Luke: We’re kind of like Google Street View, but for surveyors. We get hired by cities, municipalities, counties. We got hired to map out the Mission, because the city’s doing some work out here and wants to know where all of its light poles are.
Our headquarters are in Berkeley but we’ve got cars in France, South America, Brazil, Saudi Arabia, Korea.
A lot of these places don’t actually know what is out and on their streets. But once something is mapped by us, you can click on the top and the bottom of a building in our interface, and it will tell you its height within a centimeter. And once the data is put together, the buildings can be mapped out in 3-D.
ML: How does that work? It seems you would need to be a consistent distance away from a building, and that’s impossible when you’re driving.
Luke: I’m not sure. The van knows how tall it is. That box up there equalizes for pitch and yaw. I think the rest involves GPS.
ML: Do you go to these places?
Luke: We’ll go out there to do a test mapping. Then we either lease or sell the rigs, and they put them on their own cars. But the data goes into our interface and database, and then they can either buy or lease the data.
ML: Are some streets harder to photograph than others?
Luke: If there’s a median or an obstructed view I have to go down the street twice.
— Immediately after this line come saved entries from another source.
(** * Jaseci: transport envelope, request binding and settings

    A shallow embedding of three parts of the repository:

    - the client-side reader of the transport envelope
      ([_extract_transport_response_data] of the jac-scale upload tests)
      and the way the two test clients assemble multipart requests;
    - [jaclang/settings.py]: the [Settings] object, its conversion of
      textual values and the order in which its sources are merged;
    - the request binder, the upload value and the API description, which
      live in the server modules and are modelled from the specification.

    Python values are embedded as the inductive type [pyval]; a [dict]
    with string keys is a [gmap string pyval] (Python compares dicts
    without regard to insertion order, and none of the embedded functions
    iterates over a JSON object).  A Python [str] is a Rocq [string] whose
    characters are read as the code points 0..255. *)

From Stdlib Require Import ZArith String Ascii List Bool Lia.
From Stdlib Require Import Decimal DecimalString DecimalZ Permutation.
From Stdlib Require Import Floats.SpecFloat.
From stdpp Require Import base option gmap strings list fin_maps.

Set Warnings "-register-all,-clear-no-such-hyp".
#[local] Open Scope string_scope.

(* ===================================================================== *)
(** * Python values and exceptions *)
(* ===================================================================== *)

Module Py.

(** The values that [json.loads] produces and that a [Settings] attribute
    can hold.  A [float] is an IEEE value without payload. *)
Inductive pyval : Type :=
| PNone
| PBool (b : bool)
| PInt (n : Z)
| PFloat (f : spec_float)
| PStr (s : string)
| PList (l : list pyval)
| PDict (d : gmap string pyval).

(** The exceptions the embedded code can raise. *)
Inductive exn : Type :=
| AttributeError (attr : string)
| KeyError (key : string)
| ValueError (msg : string)
| TypeError (msg : string)
| AssertionError
| ConfigParserError (cls : string)
| InterpolationSyntaxError (opt sec : string)
| InterpolationMissingOptionError (opt sec reference : string)
| InterpolationDepthError (opt sec : string).

(** A computation that returns a value or stops with an error. *)
Inductive res (E A : Type) : Type :=
| Ok (a : A)
| Raise (e : E).
Arguments Ok {E A} a.
Arguments Raise {E A} e.

#[export] Instance res_ret {E} : MRet (res E) := fun A a => Ok a.

#[export] Instance res_bind {E} : MBind (res E) := fun A B k r =>
  match r with
  | Ok a => k a
  | Raise e => Raise e
  end.

#[export] Instance res_fmap {E} : FMap (res E) := fun A B f r =>
  match r with
  | Ok a => Ok (f a)
  | Raise e => Raise e
  end.

(** A Python computation: a value or an exception. *)
Abbreviation result := (res exn).

(** [bool(v)]: Python truthiness. *)
Definition truthy (v : pyval) : bool :=
  match v with
  | PNone => false
  | PBool b => b
  | PInt n => negb (n =? 0)%Z
  | PFloat (S754_zero _) => false
  | PFloat _ => true
  | PStr s => negb (String.eqb s "")
  | PList l => match l with [] => false | _ => true end
  | PDict d => negb (bool_decide (d = ∅))
  end.

(** [v is None] *)
Definition is_none (v : pyval) : bool :=
  match v with PNone => true | _ => false end.

(** [k in d] *)
Definition contains (d : gmap string pyval) (k : string) : bool :=
  bool_decide (is_Some (d !! k)).

(** [d.get(k)] and [d.get(k, dflt)] *)
Definition get (d : gmap string pyval) (k : string) : pyval :=
  default PNone (d !! k).

Definition get_or (d : gmap string pyval) (k : string) (dflt : pyval) : pyval :=
  default dflt (d !! k).

(** [for x in l: s = body(x, s)], stopping at the first exception. *)
Fixpoint for_each {E A S : Type} (body : A -> S -> res E S) (l : list A) (s : S)
  : res E S :=
  match l with
  | [] => Ok s
  | x :: l' => s' ← body x s; for_each body l' s'
  end.

(** [v.get(k, dflt)] on any value: only a dict has the method. *)
Definition get_method (v : pyval) (k : string) (dflt : pyval) : result pyval :=
  match v with
  | PDict d => Ok (get_or d k dflt)
  | _ => Raise (AttributeError "get")
  end.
And if there’s a dark alley or a street with a lot of trees, sometimes I need to do that over. I can change the aperture and exposure settings on my laptop.
[Earthmine Van: How could she know that the dancing bay pony meant more to him than life….]
ML: What is that?
Luke: Oh, that’s Willie Nelson. “Red Headed Stranger.”
ML: Seems like a perfect day to drive around.
Luke: If you like driving. Which I don’t, really. But it is a perfect day. If it’s raining or super dark, I can’t go out.
ML: Does that mean you don’t get paid?
Luke: I’m a contract employee, so not necessarily. But it’s a small company. There are only 15 of us so far. So I’ll go into the office and there’s usually something for me to do. Right now I’m learning post-processing.
ML: Well, I guess only one question remains. Where do guys that drive camera trucks come from? What were you doing before this?
Luke: I was working at a political consulting firm, but they ran out of work once the November elections were over. Which is fine. I was working on transportation improvement measures for four counties, and I got kind of burnt out.
ML: So did you know anything about photography before you got hired? I mean, if you’re changing apertures on your laptop….
Luke: Honestly? I’m not even sure what an aperture is.